Examining the association of abortion history and current mental health: A reanalysis of the National Comorbidity Survey using a common-risk-factors model  

Julia R. Steinberg, Lawrence B. Finer
SocSciMed   Jan 2011, vol 72(1) Pages 72-82


Using the US National Comorbidity Survey (NCS), Coleman, Coyle, Shuping, and Rue (2009) published an analysis indicating that compared to women who had never had an abortion, women who had reported an abortion were at an increased risk of several anxiety, mood, and substance use disorders. Here, we show that those results are not replicable. That is, using the same data, sample, and codes as indicated by those authors, it is not possible to replicate the simple bivariate statistics testing the relationship of ever having had an abortion to each mental health disorder when no factors were controlled for in analyses (Table 2 in Coleman et al., 2009). Furthermore, among women with prior pregnancies in the NCS, we investigated whether having zero, one, or multiple abortions (abortion history) was associated with having a mood, anxiety, or substance use disorder at the time of the interview. In doing this, we tested two competing frameworks: the abortion-as-trauma versus the common-risk-factors approach. Our results support the latter framework. In the bivariate context when no other factors were included in models, abortion history was not related to having a mood disorder, but it was related to having an anxiety or substance use disorder. When prior mental health and violence experience were controlled in our models, no significant relation was found between abortion history and anxiety disorders. When these same risk factors and other background factors were controlled, women who had multiple abortions remained at an increased risk of having a substance use disorder compared to women who had no abortions, likely because we were unable to control for other risk factors associated with having an abortion and substance use. Policy, practice, and research should focus on assisting women at greatest risk of having unintended pregnancies and having poor mental health—those with violence in their lives and prior mental health problems.

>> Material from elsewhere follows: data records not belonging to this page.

(* ===== verification/ServerFacts.v ===== *)
(** * The server seen as values, and how commands are related to it

    [abs] forgets the memory of the objects: a database maps keys to values.  A command
    implements a specification ([sim]) when it runs to its end and changes what [abs]
    sees, its output included, as the specification says. *)

From Stdlib Require Import Ascii String.
From S2P Require Import Prelude Util Sds Server.
Import SdsSpec SdsFacts QuoteFacts.

(** ** Values *)

(** A string, or another type with a name for its contents. *)
Inductive value := VStr (x : list Z) | VOther (type p : Z).

#[export] Instance value_eq_dec : EqDecision value.
Proof. solve_decision. Defined.

Record adb := Adb { a_dict : gmap (list Z) value; a_expires : gmap (list Z) Z }.
Record aserver := AServer { a_dbs : list adb; a_argv : list (list Z); a_sd : side }.

(** The decimal text of an integer. *)
Definition print (v : Z) : list Z := default [] (Num.ll_chars v).

Definition value_of (o : robject) : value :=
  match o_ptr o with
  | PSds s => VStr (content s)
  | PLong v => VStr (print v)
  | POther p => VOther (o_type o) p
  end.

Definition val_at (h : gmap addr robject) (a : addr) : option value := value_of <$> h !! a.

Definition view (h : gmap addr robject) (d : redisDb) : adb := Adb (omap (val_at h) (db_dict d)) (db_expires d).

Definition text_at (h : gmap addr robject) (a : addr) : list Z :=
  match val_at h a with Some (VStr x) => x | _ => [] end.

Definition abs (s : server) : aserver :=
  AServer (view (heap s) <$> dbs s) (text_at (heap s) <$> argv s) (sd s).

#[global] Arguments abs : simpl never.
#[global] Arguments print : simpl never.

(** ** Specifications: computations on the abstract state that always have a result *)

Definition Spec (A : Type) : Type := aserver -> A * aserver.

#[global] Instance Spec_ret : MRet Spec := fun A x s => (x, s).
#[global] Instance Spec_bind : MBind Spec := fun A B f m s => let '(x, s) := m s in f x s.

Definition a_gets {A} (f : aserver -> A) : Spec A := fun s => (f s, s).
Definition a_side (f : side -> side) : Spec unit := fun s => (tt, AServer (a_dbs s) (a_argv s) (f (a_sd s))).

(** ** Reference counts *)

Definition occ (a : addr) (l : list addr) : Z := Z.of_nat (count_occ Nat.eq_dec l a).

Definition vals (m : gmap (list Z) addr) : list addr := map snd (map_to_list m).

(** Every reference to an object but those of the command that runs. *)
Definition roots (s : server) : list addr :=
  integers s ++ held s ++ argv s ++ concat (map (fun d => vals (db_dict d)) (dbs s)).

#[global] Arguments occ : simpl never.
#[global] Arguments roots : simpl never.

(** The longest string value. *)
Definition STRING_MAX : Z := 512 * 1024 * 1024.

Definition obj_ok (o : robject) : Prop :=
  (o_type o = REDIS_STRING /\ o_encoding o = REDIS_ENCODING_RAW /\
     exists b x, o_ptr o = PSds b /\ rep b x /\ bytes_ok x /\ zlen x <= STRING_MAX) \/
  (o_type o = REDIS_STRING /\ o_encoding o = REDIS_ENCODING_INT /\ exists v, o_ptr o = PLong v /\ in_s 64 v) \/
  (1 <= o_type o <= 4 /\ exists p, o_ptr o = POther p).

(** An object is a raw string with the bytes [x]. *)
Definition raw (h : gmap addr robject) (a : addr) (x : list Z) : Prop :=
  exists o b, h !! a = Some o /\ o_type o = REDIS_STRING /\ o_encoding o = REDIS_ENCODING_RAW /\
    o_ptr o = PSds b /\ rep b x /\ bytes_ok x /\ zlen x <= STRING_MAX.

(** A reference that the running command holds in a variable: the object, its value, and
    whether it is known to be a raw string. *)
Abbreviation local := (addr * value * bool)%type.

(** The invariant.  [L] are the references in variables, [D] those stored without being
    counted yet, [R] arguments with their index that are raw strings, and [N] a bound on the
    references, which an int counts. *)
Record inv `{ServerEnv} (N : Z) (L : list local) (D : list addr) (R : list (nat * addr * list Z)) (s : server) : Prop := Inv {
  inv_refs : forall a,
    match heap s !! a with
    | Some o => obj_ok o /\ 0 < o_refcount o /\ o_refcount o + occ a D = occ a (roots s ++ L.*1.*1)
    | None => occ a (roots s ++ L.*1.*1) = 0 /\ occ a D = 0
    end;
  inv_room : zlen (roots s ++ L.*1.*1) <= N < 2 ^ 31;
  inv_locals : forall a v r, In (a, v, r) L -> val_at (heap s) a = Some v /\
    (r = true -> exists x, v = VStr x /\ raw (heap s) a x);
  inv_ints : zlen (integers s) = REDIS_SHARED_INTEGERS /\
    forall v a, rd (integers s) v = Some a -> exists o, heap s !! a = Some o /\ o_type o = REDIS_STRING /\
      o_encoding o = REDIS_ENCODING_INT /\ o_ptr o = PLong v;
  inv_args : forall a, In a (argv s) -> exists o, heap s !! a = Some o /\ o_type o = REDIS_STRING;
  inv_expires : forall d k w, In d (dbs s) -> db_expires d !! k = Some w -> in_s 64 w /\ is_Some (db_dict d !! k);
  inv_cur : zlen (dbs s) = dbnum /\ dbnum < 2 ^ 31 /\ 0 <= cur (sd s) < dbnum;
  inv_raw : forall j a k, In (j, a, k) R -> argv s !! j = Some a /\ raw (heap s) a k }.

(** An object changed in ways that its owners do not see: its counter, its time of access,
    the memory of its string. *)
Definition same_object (o o' : robject) : Prop :=
  o_type o' = o_type o /\ o_encoding o' = o_encoding o /\
  (o_ptr o' = o_ptr o \/ exists b b' x, o_ptr o = PSds b /\ o_ptr o' = PSds b' /\ rep b x /\ rep b' x).

(** Only the memory of the objects differs. *)
Definition heap_step (s s' : server) : Prop := s' = with_heap s (heap s').

Abbreviation dict_refs l := (concat (map (fun d => vals (db_dict d)) l)).

(** A command starts: its arguments are raw strings, and nothing else is pending. *)
Definition all_args (s : server) : list (nat * addr * list Z) :=
  imap (fun j a => (j, a, text_at (heap s) a)) (argv s).
Definition ready `{ServerEnv} (N : Z) (s : server) : Prop := inv N [] [] (all_args s) s.

(** Key [k] of database [db] is bound to the object [a]. *)
Definition at_key (s : server) (db : Z) (k : list Z) (a : addr) : Prop :=
  exists d, rd (dbs s) db = Some d /\ db_dict d !! k = Some a.

(** What a lookup found: an object, seen as a value, or nothing. *)
Definition found (s : server) (db : Z) (k : list Z) (r : option addr) (v : option value) : Prop :=
  match r, v with
  | Some a, Some v => at_key s db k a /\ val_at (heap s) a = Some v
  | None, None => exists d, rd (dbs s) db = Some d /\ db_dict d !! k = None
  | _, _ => False
  end.

(** A reference that does not come from the keyspace: an argument, or a variable. *)
Definition owned (s : server) (L : list local) (a : addr) (v : value) : Prop :=
  (exists j x, argv s !! j = Some a /\ a_argv (abs s) !! j = Some x /\ v = VStr x) \/
  (exists r, In (a, v, r) L).

(** The arguments, as addresses and as texts, are the same. *)
Definition args_kept (s s' : server) : Prop := argv s' = argv s /\ a_argv (abs s') = a_argv (abs s).

(** ** Weakest preconditions and simulation *)

Definition wp {A} (m : Cmd A) (s : server) (Q : A -> server -> Prop) : Prop :=
  match m s with Some (x, s') => Q x s' | None => False end.

(** The command runs from [s] as the specification does from [abs s]. *)
Definition sim {A B} (m : Cmd A) (am : Spec B) (s : server) (Q : A -> B -> server -> Prop) : Prop :=
  wp m s (fun x s' => let '(y, t) := am (abs s) in t = abs s' /\ Q x y s').

Lemma wp_bind {A B} (m : Cmd A) (f : A -> Cmd B) s Q :
  wp m s (fun x s' => wp (f x) s' Q) -> wp (m ≫= f) s Q.
Proof. unfold wp, mbind, Cmd_bind. by destruct (m s) as [[x s']|]. Qed.

Lemma wp_ret {A} (x : A) s (Q : A -> server -> Prop) : Q x s -> wp (mret x) s Q.
Proof. done. Qed.

Lemma wp_mono {A} (m : Cmd A) s (Q Q' : A -> server -> Prop) :
  wp m s Q -> (forall x s', Q x s' -> Q' x s') -> wp m s Q'.
Proof. unfold wp. destruct (m s) as [[x s']|]; auto. Qed.

Lemma wp_lift {A} (o : option A) x s (Q : A -> server -> Prop) : o = Some x -> Q x s -> wp (lift o) s Q.
Proof. by intros ->. Qed.

Lemma wp_gets {A} (f : server -> A) s (Q : A -> server -> Prop) : Q (f s) s -> wp (gets f) s Q.
Proof. done. Qed.

Lemma wp_assert (b : bool) s (Q : unit -> server -> Prop) : b = true -> Q tt s -> wp (redisAssert b) s Q.
Proof. by intros ->. Qed.

Lemma wp_load a o s (Q : robject -> server -> Prop) : heap s !! a = Some o -> Q o s -> wp (load a) s Q.
Proof. unfold wp, load, mbind, Cmd_bind, gets, lift. by intros ->. Qed.

Lemma wp_store a o o' s (Q : unit -> server -> Prop) :
  heap s !! a = Some o -> Q tt (with_heap s (<[a := o']> (heap s))) -> wp (store a o') s Q.
Proof. unfold wp, store, load, mbind, Cmd_bind, gets, lift. by intros ->. Qed.

Lemma wp_zfree a o s (Q : unit -> server -> Prop) :
  heap s !! a = Some o -> Q tt (with_heap s (delete a (heap s))) -> wp (zfree a) s Q.
Proof. unfold wp, zfree, load, mbind, Cmd_bind, gets, lift. by intros ->. Qed.

Lemma sim_bind {A A' B B'} (m : Cmd A) (am : Spec A') (f : A -> Cmd B) (af : A' -> Spec B') s Q :
  sim m am s (fun x y s' => sim (f x) (af y) s' Q) -> sim (m ≫= f) (am ≫= af) s Q.
Proof.
  intros Hm. apply wp_bind. eapply wp_mono; [exact Hm|]. intros x s'. unfold mbind, Spec_bind.
  destruct (am (abs s)) as [y t]. by intros [-> Hq].
Qed.

(** A step of the command that the specification does not see. *)
Lemma sim_step {A B B'} (m : Cmd A) (am : Spec B') (f : A -> Cmd B) s Q :
  wp m s (fun x s' => abs s' = abs s /\ sim (f x) am s' Q) -> sim (m ≫= f) am s Q.
Proof. intros Hm. apply wp_bind. eapply wp_mono; [exact Hm|]. cbn. intros x s' [E Hs]. unfold sim in Hs. by rewrite E in Hs. Qed.

(** The same for a step at the end. *)
Lemma sim_last {A B} (m : Cmd A) (y : B) s (Q : A -> B -> server -> Prop) :
  wp m s (fun x s' => abs s' = abs s /\ Q x y s') -> sim m (mret y) s Q.
Proof. intros Hm. eapply wp_mono; [exact Hm|]. cbn. by intros x s' [<- Hq]. Qed.

Lemma sim_ret {A B} (x : A) (y : B) s (Q : A -> B -> server -> Prop) : Q x y s -> sim (mret x) (mret y) s Q.
Proof. done. Qed.

Lemma sim_gets_r {A B C} (f : aserver -> C) (m : Cmd A) (af : C -> Spec B) s Q :
  sim m (af (f (abs s))) s Q -> sim m (a_gets f ≫= af) s Q.
Proof. done. Qed.

Lemma sim_mono {A B} (m : Cmd A) (am : Spec B) s (Q Q' : A -> B -> server -> Prop) :
  sim m am s Q -> (forall x y s', Q x y s' -> Q' x y s') -> sim m am s Q'.
Proof.
  intros Hm HQ. eapply wp_mono; [exact Hm|]. intros x s'. destruct (am (abs s)). intros [-> ?]. auto.
Qed.

Lemma sim_side {B} f s (Q : unit -> B -> server -> Prop) (y : B) :
  Q tt y (with_sd s (f (sd s))) -> sim (modify_side f) (fun t => (y, snd (a_side f t))) s Q.
Proof. done. Qed.

(** The next step of a simulation, by a lemma. *)
Ltac sim_next L := eapply sim_bind, sim_mono; [eapply L|cbn beta].
Ltac sim_skip L := eapply sim_step, wp_mono; [eapply L|cbn beta].

(** ** Lemmas: references *)

Lemma occ_app a l k : occ a (l ++ k) = occ a l + occ a k.
Proof. unfold occ. rewrite count_occ_app. lia. Qed.

Lemma occ_cons a b l : occ a (b :: l) = (if decide (a = b) then 1 else 0) + occ a l.
Proof. unfold occ. cbn. destruct (Nat.eq_dec b a), (decide (a = b)); subst; try done; lia. Qed.

Lemma occ_nil a : occ a [] = 0.
Proof. done. Qed.

Lemma occ_nonneg a l : 0 <= occ a l.
Proof. unfold occ. lia. Qed.

Lemma occ_In a l : In a l <-> 0 < occ a l.
Proof. unfold occ. rewrite (count_occ_In Nat.eq_dec). lia. Qed.

Lemma occ_le_zlen a l : occ a l <= zlen l.
Proof. unfold occ, zlen. pose proof (count_occ_bound Nat.eq_dec a l). lia. Qed.

Lemma occ_perm a l k : l ≡ₚ k -> occ a l = occ a k.
Proof. intros Hp. unfold occ. f_equal. revert a. by apply Permutation_count_occ. Qed.

Lemma zlen_permutation {A} (l k : list A) : l ≡ₚ k -> zlen l = zlen k.
Proof. intros Hp. unfold zlen. f_equal. by apply Permutation_length. Qed.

Teens who have abortions are no more likely to become depressed or have low self-esteem than their peers whose pregnancies do not end in abortion, according to “Do Depression and Low Self-Esteem Follow Abortion Among Adolescents? Evidence from a National Study,” by Jocelyn T. Warren of Oregon State University et al., which is available online and will appear in the December issue of Perspectives on Sexual and Reproductive Health. The study found that the factors most closely linked with depression and low self-esteem after abortion are having experienced those problems in the past.

A 2008 study by the American Psychological Association (APA) found no evidence that induced abortion causes mental health problems in adult women, but because of a scarcity of evidence on teens, no conclusions were drawn at that time about the impact on adolescents. The new study is the first to look at depression and low self-esteem as potential outcomes of abortion among a nationally representative group of teens, and the results are consistent with the findings of the earlier APA report—induced abortion does not cause mental health problems in adolescent women.

While 34 states currently require that women receive counseling before an abortion is performed, seven of these states specifically require that women be warned of possible negative psychological consequences resulting from the procedure. “Paradoxically,” the authors of the new study suggest, “laws mandating that women considering abortion be advised of its psychological risks may jeopardize women’s health by adding unnecessary anxiety and undermining women’s right to informed consent.”

The study is based on data from the 289 respondents to the National Longitudinal Study of Adolescent Health who reported at least one pregnancy between the survey’s first two waves, 69 of whom reported an induced abortion.

The article is currently available online and will appear in the December 2010 issue ofPerspectives on Sexual and Reproductive Health.